Berenice responde com meiguice:

- Pois não cavalheiro! O prazer é todo meu!

Os dois se levantam e seguem para a pista de dança. Johnny abraça Berenice e a conduz suavemente pelo salão, ao som da bela canção. A garotada tem a mesma idéia e seguem todos juntos, tendo Norma, dessa vez, Luis como par. O ritmo lento e harmonioso faz com que os enamorados pairem silenciosamente pelo salão, deixando suas emoções falarem por si mesmas. Eduardo segue dançando com Luísa, sorrindo do olhar enfezado de Orlando, que não podia interromper o desempenho do jovem enamorado.

Depois de algum tempo, os jovens vão para a mesa e pagam as suas contas, resolvendo passear pelo jardim, que estava bastante movimentado naquele momento, devido o final das sessões dos dois cinemas. O relógio da matriz anuncia as vinte e duas horas e todas as garotas resolvem ir embora, pois aquele era o horário em que a maioria dos pais permite as suas filhas menores de quinze anos permanecerem nas ruas em tempos de festas. Notando a tranqüilidade de Neide com Edgar, Eva Marli observou:

- Vejo que hoje, você está mais à vontade do que em outras noites!

- Sim, pois minha mãe e minha avó sabem que estou namorando Edgar. Além disso, elas estão na quermesse e já deram sinal de que é hora da gente seguir para casa. – disse a menina, alegre com a aprovação de Edgar pela mãe. Ela gostou do garoto que trabalhava numa loja importante e, ainda, estudava à noite. Norma era a única que parecia aborrecida com a determinação das senhoras. Virou para a turma e lamentou:

- Eu só estou aqui porque meu pai permitiu que eu viesse com elas. Depois que duas “baratas” de igreja me caluniaram para ele, dizendo que sou uma namoradeira, estou sofrendo uma repressão danada!

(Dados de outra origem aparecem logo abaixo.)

(* ===== verification/Compare.v ===== *)
(** * Comparison of physical channels

    Models [states/consumev2_cmp.go] and the choice of the queue's address in
    [states/wal_common.go].  The command reads the messages of several channels, which its
    scanners deliver at their own speed, and compares them one by one.  The scanners'
    channels are streams; which of them have a message at hand when the loop looks is not
    determined, and an argument of the loop. *)

From S2P Require Export GoStrings.

(** ** The address of the queue *)

(** [net.SplitHostPort]: the host and the port around the last colon, without the brackets
    around the host; an error when there is no colon, or more than one outside of them. *)
Definition find_char (c : ascii) (s : list ascii) : option nat := fst <$> list_find (c =.) s.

Não é só você! Por isso é que eu digo pra a gente tomar cuidado, pois os linguarudos da cidade estão de línguas afiadas. Afirmou Eva Marli.

- Principalmente os “piolhos do tênis” – Concluiu Norma.

- Piolhos do tênis?... O que é isso?! – Perguntou Luis, admirado com aquela expressão.

Johnny, que conhecia a fama dessa molecada, explicou ao primo:

- É uma turma de otários, que freqüentam o tênis clube e gostam de falar mal das pessoas que eles detestam. Principalmente das garotas! Ninguém escapa de suas difamações!

- Vamos deixar de comentar sobre pessoas negativas, que faz muito mal a saúde! – Disse Berenice, que desprezava qualquer tipo de comentário maldoso.

- Concordo com você! – Finalizou Luis.

Nesse momento, a mãe e avó de Neide se aproximam da garotada, saudando a todos com muita simpatia. Depois de breves convives, os jovens se despedem, marcando encontro na praça, no final da tarde do dia seguinte. Berenice, como sempre, preocupada com Johnny, pede a Edgar que o acompanhe até a sua casa. Não podendo se despedir de Johnny como ela queria, a garota afaga as mãos do namorado e beija-lhe o rosto com doçura. A seguir se despede de Luís, com beijinhos em suas faces, dizendo carinhosamente aos garotos:

- Vão dormir e sonhe com os anjos, pois gosto muito dos dois!

- Nós também gostamos muito de você! – afirmaram, simultaneamente, os dois primos.

Johnny, Luis e Edgar seguiram juntos, deixando Norma e Neide, com sua mãe e avó, em suas casas. Bill Elliott e Eduardo conduziram Berenice e Eva, a qual, nas noites de festas, dormia na casa da amiga. A seguir, acompanharam Luísa até a sua residência, na Praça da Estação.